:: ENTRIES SHOWN ::

(** ** More vocabulary *)

(** [subseq a b]: [a] is [b] with some characters deleted. *)
Inductive subseq : str -> str -> Prop :=
| subseq_nil : subseq [] []
| subseq_drop c a b : subseq a b -> subseq a (c :: b)
| subseq_keep c a b : subseq a b -> subseq (c :: a) (c :: b).

(** A row as [analyze_sentiment] labels it: label and emoji follow the sign
    of the score. *)
Definition row_consistent (r : row) : Prop :=
  if Qgt_bool (sentiment_score r) 0
  then sentiment r = Positive /\ sentiment_emoji r = emoji_smile
  else sentiment r = Negative /\ sentiment_emoji r = emoji_angry.

Definition labelled (r : row) : Prop :=
  sentiment r = Positive \/ sentiment r = Negative.

(** Rows by descending time. *)
Fixpoint descending (l : list row) : Prop :=
  match l with
  | [] => True
  | r :: l' => Forall (fun x => (time x <= time r)%Z) l' /\ descending l'
  end.

(** A session after one click on "Start Monitoring" and one polling cycle
    that fetched two tweets. *)
Definition session_after_poll : session_state :=
  match
    poll lexicon_scorer (fun k => Z.of_nat k + 20000000)%Z (lit "iPhone") 10 2
      (toggle_monitoring (lit "iPhone") (init_session 0))
  with
  | inr st => st
  | inl _ => init_session 0
  end.

(** * Properties *)

(** ** Strings *)

Section StripFacts.

Lemma lstrip_no_leading s : leading_space (lstrip s) = false.
Proof.
  induction s as [|c s IH]; simpl; [reflexivity|].
  destruct (isspace c) eqn:E; [exact IH | simpl; exact E].
Qed.

Lemma lstrip_fixed s : leading_space s = false -> lstrip s = s.
Proof.
  destruct s as [|c s]; simpl; [reflexivity|]. intros ->. reflexivity.
Qed.

Lemma lstrip_incl s : incl (lstrip s) s.
Proof.
  induction s as [|c s IH]; simpl; [apply incl_refl|].
  destruct (isspace c); [apply incl_tl, IH | apply incl_refl].
Qed.
(** [X25].  [hexToBytes] undoes [bytesToHex]: for every sequence of
    bytes, [bytesToHex] writes two lower-case hexadecimal digits per
    byte, [hexToBytes] reads the bytes back from them without throwing,
    and the string is a valid signing key exactly when there are 32
    bytes, which is what [generateSigningKey] writes. *)
Theorem hexToBytes_bytesToHex (bytes : list Z) :
  forallb isByte bytes = true ->
  hexToBytes (bytesToHex bytes) = Ok bytes
  /\ String.length (bytesToHex bytes) = (2 * List.length bytes)%nat
  /\ forallString isLowerHex (bytesToHex bytes) = true
  /\ isValidSigningKey (bytesToHex bytes) = Nat.eqb (List.length bytes) 32
  /\ (List.length bytes = 32%nat ->
      forall rest,
        generateSigningKey (bytes ++ rest) = Some (bytesToHex bytes, rest)).
Proof.
  intros H. destruct (bytesToHex_shape bytes H) as [Hlen Hall].
  split; [|split; [exact Hlen | split; [exact Hall | split]]].
  - unfold hexToBytes. rewrite even_length_rem, Hlen.
    replace (Nat.even (2 * List.length bytes)) with true
      by (symmetry; apply Nat.even_spec; now exists (List.length bytes)).
    cbn [negb]. clear Hlen Hall.
    induction bytes as [|b bytes IH]; [reflexivity|].
    cbn [forallb] in H. apply andb_true_iff in H as [Hb Hbytes].
    destruct (hexPair_reads_back b Hb) as (x & y & Hpair & _ & _ & v & Hv & Hbyte).
    rewrite bytesToHex_cons, Hpair. cbn [append hexLoop].
    now rewrite Hv, (IH Hbytes), Hbyte.
  - unfold isValidSigningKey. rewrite takeClass_test. unfold hasShape.
    rewrite Hlen.
    rewrite (forallString_impl isLowerHex isHexCI _ lowerHex_hex Hall), andb_true_r.
    destruct (Nat.eqb_spec (List.length bytes) 32) as [->|Hne]; [reflexivity|].
    apply Nat.eqb_neq. lia.
  - intros H32 rest. unfold generateSigningKey.
    rewrite length_app, H32. cbn [Nat.leb Nat.add].
    destruct (firstn_skipn_app bytes rest) as [Hfirst Hskip].
    rewrite H32 in Hfirst, Hskip. now rewrite Hfirst, Hskip.
Qed.

Lemma hexToBytes_bytesToHex_witness :
  hexToBytes (bytesToHex [0; 15; 16; 255]) = Ok [0; 15; 16; 255]
  /\ String.length (bytesToHex [0; 15; 16; 255]) = (2 * List.length [0; 15; 16; 255])%nat
  /\ forallString isLowerHex (bytesToHex [0; 15; 16; 255]) = true
  /\ isValidSigningKey (bytesToHex [0; 15; 16; 255])
     = Nat.eqb (List.length [0; 15; 16; 255]) 32
  /\ (List.length [0; 15; 16; 255] = 32%nat ->
      forall rest,
        generateSigningKey ([0; 15; 16; 255] ++ rest)
        = Some (bytesToHex [0; 15; 16; 255], rest)).
Proof.
  apply (hexToBytes_bytesToHex [0; 15; 16; 255]). reflexivity.
Defined.

Lemma hexPair_writes_back (x y : ascii) :
  isHexCI x = true -> isHexCI y = true ->
  exists v,
    parseInt16 (String x (String y EmptyString)) = Num v
    /\ isByte v = true /\ toUint8 v = v
    /\ hexPair v = String (toLowerCaseChar x) (String (toLowerCaseChar y) EmptyString).
Proof.
  intros Hx Hy.
  assert (pairWritesBack x y = true) as H
      by (revert x y Hx Hy; intros x y _ _; revert x y; apply ascii_all2;
          vm_compute; reflexivity).
  unfold pairWritesBack in H. rewrite Hx, Hy in H. cbn [andb] in H.
  destruct (parseInt16 (String x (String y EmptyString))) as [|v]; [discriminate|].
  apply andb_true_iff in H as [H Hpair]. apply andb_true_iff in H as [Hb Hv].
  exists v. repeat split; try assumption.
  - now apply Z.eqb_eq.
  - now apply String.eqb_eq.
Qed.

Lemma hexLoop_hex (n : nat) :
  forall hex,
    String.length hex = (2 * n)%nat ->
    forallString isHexCI hex = true ->
    exists bytes,
      hexLoop hex = Ok bytes
      /\ forallb isByte bytes = true
      /\ List.length bytes = n
      /\ bytesToHex bytes = toLowerCase hex.
Proof.
  induction n as [|n IH]; intros hex Hlen Hall.
  - destruct hex; [|discriminate]. exists []. repeat split.
  - destruct hex as [|x [|y hex]]; try (simpl in Hlen; lia).
    cbn [forallString] in Hall.
    apply andb_true_iff in Hall as [Hx Hall]. apply andb_true_iff in Hall as [Hy Hall].
    destruct (IH hex ltac:(simpl in Hlen; lia) Hall) as (bytes & Hloop & Hbytes & Hn & Hhex).
    destruct (hexPair_writes_back x y Hx Hy) as (v & Hv & Hb & Hu & Hpair).
    exists (v :: bytes). cbn [hexLoop]. rewrite Hv, Hloop, Hu.
    repeat split.
    + cbn [forallb]. now rewrite Hb, Hbytes.
    + simpl. now rewrite Hn.
    + rewrite bytesToHex_cons, Hpair, Hhex. reflexivity.
Qed.

(** [X26].  [bytesToHex] undoes [hexToBytes] up to letter case: on a
    string of an even number of hexadecimal digits, of either case,
    [hexToBytes] returns half as many bytes without throwing, and
    [bytesToHex] writes them back as the lower-cased string; a valid
    signing key is such a string, of 32 bytes. *)
Theorem bytesToHex_hexToBytes (hex : string) :
  forallString isHexCI hex = true ->
  Nat.even (String.length hex) = true ->
  exists bytes,
    hexToBytes hex = Ok bytes
    /\ forallb isByte bytes = true
    /\ (2 * List.length bytes)%nat = String.length hex
    /\ bytesToHex bytes = toLowerCase hex
    /\ isValidSigningKey hex = Nat.eqb (List.length bytes) 32.
Proof.
  intros Hall Heven. pose proof Heven as Hk.
  apply Nat.even_spec in Hk as [n Hn].
  destruct (hexLoop_hex n hex Hn Hall) as (bytes & Hloop & Hbytes & Hlen & Hhex).
  exists bytes. unfold hexToBytes. rewrite even_length_rem, Heven. cbn [negb].
  repeat split; try assumption; [lia|].
  unfold isValidSigningKey. rewrite takeClass_test. unfold hasShape.
  rewrite Hall, andb_true_r, Hn, Hlen.
  destruct (Nat.eqb_spec n 32) as [->|Hne]; [reflexivity|].
  apply Nat.eqb_neq. lia.
Qed.
(** X16: every text the parser puts in the syntax tree, the target and
    each argument of a statement and each element of a list, is a
    contiguous part of the input, which is what lets the version of the
    grammar in src/rcsh/src/lib.rs return [&'input str] slices of it. *)
Theorem ast_texts_are_slices :
  (forall s a r, grammar.arg s = Some (a, r) -> infix (arg_text a) s) /\
  (forall s l, parser.list s = Some l -> Forall (fun a => infix (arg_text a) s) l) /\
  (forall s a l, parser.command s = Some (Command a l) ->
     infix (arg_text a) s /\ Forall (fun b => infix (arg_text b) s) l) /\
  (forall s a l, parser.assignment s = Some (Assignment a l) ->
     infix (arg_text a) s /\ Forall (fun b => infix (arg_text b) s) l).
Proof.
  split; [exact arg_slice|split; [|split]].
  - intros s l H. apply run_some in H. exact (list_slices _ _ _ H).
  - intros s a l H. apply run_some in H. unfold grammar.command, bind in H.
    destruct (grammar.arg s) as [[a' r1]|] eqn:E1; [|discriminate].
    destruct (grammar.ws r1) as [[[] r2]|] eqn:E2; [|discriminate].
    destruct (grammar.list r2) as [[l' r3]|] eqn:E3; [|discriminate].
    injection H as <- <- _. split; [exact (arg_slice _ _ _ E1)|].
    destruct (arg_consumes _ _ _ E1) as (w & _ & Hs).
    rewrite ws_spec in E2. destruct r1 as [|c r1]; [discriminate|].
    destruct (is_hspace c); [|discriminate]. injection E2 as ->.
    refine (Forall_impl _ _ (list_slices _ _ _ E3)).
    intros b Hb. rewrite Hs. now apply infix_app_l, infix_cons.
  - intros s a l H. apply run_some in H. unfold grammar.assignment, bind in H.
    destruct (grammar.arg s) as [[a' r1]|] eqn:E1; [|discriminate].
    destruct (grammar.ws r1) as [[[] r2]|] eqn:E2; [|discriminate].
    destruct (lit "=" r2) as [[[] r3]|] eqn:E3; [|discriminate].
    destruct (grammar.ws r3) as [[[] r4]|] eqn:E4; [|discriminate].
    destruct (grammar.list r4) as [[l' r5]|] eqn:E5; [|discriminate].
    injection H as <- <- _. split; [exact (arg_slice _ _ _ E1)|].
    destruct (arg_consumes _ _ _ E1) as (w & _ & Hs).
    rewrite ws_spec in E2. destruct r1 as [|c1 r1]; [discriminate|].
    destruct (is_hspace c1); [|discriminate]. injection E2 as ->.
    destruct r2 as [|e r2]; [discriminate|]. rewrite lit_char in E3.
    destruct (Ascii.eqb "=" e); [|discriminate]. injection E3 as <-.
    rewrite ws_spec in E4. destruct r2 as [|c2 r2]; [discriminate|].
    destruct (is_hspace c2); [|discriminate]. injection E4 as <-.
    refine (Forall_impl _ _ (list_slices _ _ _ E5)).
    intros b Hb. rewrite Hs. now apply infix_app_l, infix_cons, infix_cons, infix_cons.
Qed.

(** X17: around [=] an assignment needs exactly its two [_]: a target
    parsed whole by [arg] that is not an unterminated quote, followed by
    one space or tab, [=] and one space or tab is an assignment
    exactly when the remaining text is a [list], with that list as the
    value, and the text ending right after [=] is no assignment. *)
Theorem assignment_value_is_list (t : string) (a : Arg)
  (Ht : grammar.arg t = Some (a, EmptyString))
  (Hq : head_is quote t = false \/ grammar.word_quoted t <> None) :
  (forall c1 c2 v, is_hspace c1 = true -> is_hspace c2 = true ->
     parser.assignment (t ++ String c1 (String "=" (String c2 v)))
       = option_map (Assignment a) (parser.list v)) /\
  (forall c1, is_hspace c1 = true ->
     parser.assignment (t ++ String c1 (String "=" EmptyString)) = None).
Proof.
  split.
  - intros c1 c2 v H1 H2.
    assert (Hx : extends_cleanly t (String c1 (String "=" (String c2 v))))
      by (destruct Hq as [H|H]; [left|right; left]; exact H).
    unfold parser.assignment, parser.list, run, grammar.assignment.
    rewrite (bind_some _ _ _ a _ (arg_extend _ _ _ _ Ht H1 Hx)).
    rewrite (bind_some _ _ _ tt (String "=" (String c2 v))) by (rewrite ws_spec, H1; reflexivity).
    rewrite (bind_some _ _ _ tt (String c2 v)) by reflexivity.
    rewrite (bind_some _ _ _ tt v) by (rewrite ws_spec, H2; reflexivity).
    unfold bind. destruct (grammar.list v) as [[l [|e r]]|]; reflexivity.
  - intros c1 H1. unfold parser.assignment, run, grammar.assignment.
    assert (Hx : extends_cleanly t (String c1 (String "=" EmptyString))).
    { right; right. simpl. now rewrite (proj1 (proj2 (proj2 (hspace_facts c1 H1)))). }
    rewrite (bind_some _ _ _ a _ (arg_extend _ _ _ _ Ht H1 Hx)).
    rewrite (bind_some _ _ _ tt (String "=" EmptyString)) by (rewrite ws_spec, H1; reflexivity).
    rewrite (bind_some _ _ _ tt EmptyString) by reflexivity.
    reflexivity.
Qed.

Lemma assignment_value_is_list_witness :
  grammar.arg ("'a b'")%string = Some (Word "a b", EmptyString) /\
  (forall c1 c2 v, is_hspace c1 = true -> is_hspace c2 = true ->
     parser.assignment ("'a b'" ++ String c1 (String "=" (String c2 v)))
       = option_map (Assignment (Word "a b")) (parser.list v)) /\
  (forall c1, is_hspace c1 = true ->
     parser.assignment ("'a b'" ++ String c1 (String "=" EmptyString)) = None).
Proof.
  split; [reflexivity|]. apply (assignment_value_is_list "'a b'" (Word "a b")); [reflexivity|].
  right. vm_compute. discriminate.
Defined.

:::

• [PROBLEM STATEMENT]: Write out the listing's lines exactly, from its first line through the line that contains "subseq (c :: a) (c :: b).", and stop there.

• [EXERCISE RESPONSE]:
(** ** More vocabulary *)

(** [subseq a b]: [a] is [b] with some characters deleted. *)
Inductive subseq : str -> str -> Prop :=
| subseq_nil : subseq [] []
| subseq_drop c a b : subseq a b -> subseq a (c :: b)
| subseq_keep c a b : subseq a b -> subseq (c :: a) (c :: b).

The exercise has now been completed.